▶ **TASK TO COMPLETE**
Your task is to copy the stretch of lines in the records below that begins with the line containing "an uncancelled request" and ends with the line containing "if negb (admissible", exactly as written, with nothing added.
----------
(** Replacing a registered plugin's in-flight requests by others of known
    generations. *)
Lemma set_flights_inv s p st fl :
  inv s -> plugins s !! p = Some st ->
  Forall (fun r => f_generation r <= current_generation s) fl ->
  (enabled st = false -> fl = []) ->
  inv (set_plugin p (st <| in_flight := fl |>) s).
Proof.
  intros [Hi Hl] Hp Hf He. split; [|by apply set_plugin_log].
  eapply set_plugin_inv_le; eauto; [|done]. destruct (ci_plugins _ Hi p st Hp) as [? ? ? ? ? ? Hd].
  split; try done. cbn. intros E. split; [by apply Hd | auto].
Qed.

Lemma remove_first_Some {A} (f : A -> bool) l x rest :
  remove_first f l = Some (x, rest) -> exists l1 l2, l = l1 ++ x :: l2 /\ rest = l1 ++ l2 /\ f x = true /\
    Forall (fun y => f y = false) l1.
Proof.
  revert rest. induction l as [|y l IH]; intros rest; simpl; [done|].
  destruct (f y) eqn:E; [intros [= -> ->]; by exists [], rest|].
  destruct (remove_first f l) as [[z rest']|]; simpl; [|done]. intros [= -> <-].
  destruct (IH rest' eq_refl) as (l1 & l2 & -> & -> & Hx & Hl). exists (y :: l1), l2.
  split_and_all; try done. by constructor.
Qed.

Lemma complete_inv s p g now : inv s -> inv (complete s p g now).1.
Proof.
  intros H. apply (observed_inv s now) in H. unfold complete.
  destruct (observe_now s now) as [s1 now1]. simpl in H.
  destruct (plugins s1 !! p) as [st|] eqn:Hp; [|done].
  destruct (remove_first _ _) as [[r rest]|] eqn:Hr; [|done].
  apply remove_first_Some in Hr as (l1 & l2 & Hfl & -> & _).
  assert (H2 : inv (set_plugin p (st <| in_flight := l1 ++ l2 |>) s1)).
  { destruct H as [Hi Hl]. pose proof (ci_plugins _ Hi p st Hp) as [_ _ _ _ Hfg _ Hd].
    apply set_flights_inv; [done | done | |].
    - rewrite Hfl in Hfg. apply Forall_app in Hfg as [? [_ ?]%Forall_cons]. by apply Forall_app.
    - intros [_ E]%Hd. rewrite E in Hfl. by destruct l1. }
  destruct (_ || _); [exact H2|]. case_match; [by apply push_trace_inv | exact H2].
Qed.

Lemma cancel_plugin_inv s p reason now : inv s -> inv (cancel_plugin s p reason now).1.
Proof.
  intros H. apply (observed_inv s now) in H. unfold cancel_plugin.
  destruct (observe_now s now) as [s1 now1]. destruct H.
  split; [by apply invalidate_plugin_inv | by apply invalidate_plugin_log].
Qed.

Lemma drain_cancellations_inv s : inv s -> inv (drain_cancellations s).1.
Proof.
  intros [Hi Hl]. split; [destruct Hi; by split|]. destruct Hl as [Hc Ht _].
  pose proof (normalized_config _ Hc) as (? & _). split; cbn; rewrite ?len_nil; try done. lia.
Qed.

(** What a shutdown leaves of a plugin. *)
Definition quiesced (st : PluginState) : PluginState :=
  st <| in_flight := [] |> <| queue := [] |> <| relevant := false |> <| burst_started := None |>.

Definition shutdown_plugin (now : Millis) (s : QueryScheduler) (plugin : PluginId) : QueryScheduler :=
  let (s, _) := invalidate_plugin s plugin CancelShutdown now false in
  with_plugin plugin (fun st =>
    st <| in_flight := [] |> <| queue := [] |> <| relevant := false |> <| burst_started := None |>) s.

Lemma shutdown_plugin_Some now s p st :
  plugins s !! p = Some st -> sim (shutdown_plugin now s p) (set_plugin p (quiesced st) s).
Proof.
  intros Hp. unfold shutdown_plugin. pose proof (invalidate_plugin_Some s p CancelShutdown now false st Hp) as Hs.
  destruct (invalidate_plugin s p CancelShutdown now false) as [s1 gs]. simpl in Hs.
  destruct (sim_lookup_Some _ s1 p _ ltac:(symmetry; exact Hs) (lookup_insert_eq _ _ _)) as (st1 & Hp1 & He).
  rewrite (with_plugin_Some _ _ _ _ Hp1).
  rewrite (set_plugin_sim p _ (quiesced (invalidated CancelShutdown false st)) s1 _ Hs).
  - by rewrite set_plugin_set_plugin.
  - apply erase_fields in He as (? & ? & ? & ? & ? & ? & ?). by apply erase_intro.
Qed.

Lemma shutdown_plugin_log now s p : log_inv s -> log_inv (shutdown_plugin now s p).
Proof.
  intros Hl. unfold shutdown_plugin. pose proof (invalidate_plugin_log s p CancelShutdown now false Hl).
  destruct (invalidate_plugin _ _ _ _ _). by apply with_plugin_log.
Qed.

Lemma quiesced_erase st st' : erase st = erase st' -> erase (quiesced st) = erase (quiesced st').
Proof. intros (? & ? & ? & ? & ? & ? & ?)%erase_fields. by apply erase_intro. Qed.

Lemma shutdown_sim s now :
  core_inv s -> is_shutdown s = false ->
  sim (shutdown s now)
      (map_plugins quiesced s <| last_now := Some (clock s now) |> <| result_queue_depth := 0 |>
        <| is_shutdown := true |>).
Proof.
  intros Hi Hs. unfold shutdown, observe_now. fold (clock s now). cbn [is_shutdown update].
  rewrite Hs. fold (shutdown_plugin (clock s now)).
  pose proof (foldl_map_plugins (shutdown_plugin (clock s now)) quiesced
    (shutdown_plugin_Some (clock s now)) quiesced_erase (s <| last_now := Some (clock s now) |>)
    (observe_now_inv s now Hi)) as [Hc Hg Hp Ho Hr Hd Hsh Hn].
  split; done.
Qed.

Lemma quiesced_inv g st : plugin_inv g st -> plugin_inv g (quiesced st).
Proof. intros []. split; cbn; rewrite ?len_nil; try done; lia. Qed.

Lemma shutdown_inv s now : inv s -> inv (shutdown s now).
Proof.
  intros [Hi Hl]. destruct (is_shutdown s) eqn:Hs.
  - unfold shutdown, observe_now. cbn [is_shutdown update]. rewrite Hs. by apply (observed_inv s now).
  - split.
    + rewrite shutdown_sim by done. pose proof (normalized_config _ (ci_config _ Hi)) as (_ & ? & _).
      destruct Hi as [? Hdom ? ? ? Hpl Htot ? ?]. split; cbn; try done; try lia.
      * intros p. rewrite lookup_fmap, fmap_is_Some. apply Hdom.
      * intros p st. rewrite lookup_fmap. intros (st0 & Hst0 & ->)%fmap_Some.
        by apply quiesced_inv, (Hpl p).
      * unfold queued_total in *. rewrite map_sum_fmap.
        etrans; [|exact Htot]. apply map_sum_le. intros st. apply len_nonneg.
    + unfold shutdown, observe_now. cbn [is_shutdown update]. rewrite Hs.
      eapply log_inv_same; [| | |apply (foldl_log (shutdown_plugin (clock s now)))]; try done.
      * intros. by apply shutdown_plugin_log.
      * apply (observed_inv s now). by split.
Qed.

(** * Result batches *)

Lemma position_Some {A} (f : A -> bool) l i :
  position f l = Some i -> exists x, l !! i = Some x /\ f x = true /\
    Forall (fun y => f y = false) (take i l).
Proof.
  revert i. induction l as [|y l IH]; intros i; simpl; [done|]. destruct (f y) eqn:E; [intros [= <-]; eauto|].
  destruct (position f l) as [j|]; simpl; [|done]. intros [= <-].
  destruct (IH j eq_refl) as (x & Hx & Hf & Hall). exists x. simpl. split_and_all; try done. by constructor.
Qed.

Lemma position_existsb {A} (f g : A -> bool) l :
  existsb g l = true -> (forall x, g x = true -> f x = true) -> exists i, position f l = Some i.
Proof.
  intros Hg Hfg. induction l as [|y l IH]; simpl in *; [done|]. destruct (f y) eqn:E; [eauto|].
  apply orb_true_iff in Hg as [Hg | Hg]; [apply Hfg in Hg; congruence|].
  destruct (IH Hg) as [i ->]. simpl. eauto.
Qed.

(** What the scheduler admits: the current generation, from a plugin that has
    an uncancelled request of it in flight. *)
Definition admissible (s : QueryScheduler) (p : PluginId) (g : Generation) : bool :=
  (g =? current_generation s) && is_some_and (plugins s !! p) (fun st => usable st g).

Definition has_room (s : QueryScheduler) : bool :=
  result_queue_depth s <? result_queue_capacity (config s).

Definition admission (s : QueryScheduler) (p : PluginId) (g : Generation) : BatchAdmission :=
  if negb (admissible s p g) then StaleRejected
  else if has_room s then BatchAccepted else RejectedResultQueueFull.

Lemma update_flight_generation (l : list InFlightRequest) i r r' :
  l !! i = Some r -> f_generation r' = f_generation r ->
  map f_generation (<[i := r']> l) = map f_generation l.
Proof.
  revert i. induction l as [|x l IH]; intros [|i]; simpl; [done..| |]; intros Hl Hg; simplify_eq.
  - by rewrite Hg.
  - by rewrite (IH i Hl Hg).
Qed.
----------
▶ **SOLUTION TO THIS TASK**
    an uncancelled request of it in flight. *)
Definition admissible (s : QueryScheduler) (p : PluginId) (g : Generation) : bool :=
  (g =? current_generation s) && is_some_and (plugins s !! p) (fun st => usable st g).

Definition has_room (s : QueryScheduler) : bool :=
  result_queue_depth s <? result_queue_capacity (config s).

Definition admission (s : QueryScheduler) (p : PluginId) (g : Generation) : BatchAdmission :=
  if negb (admissible s p g) then StaleRejected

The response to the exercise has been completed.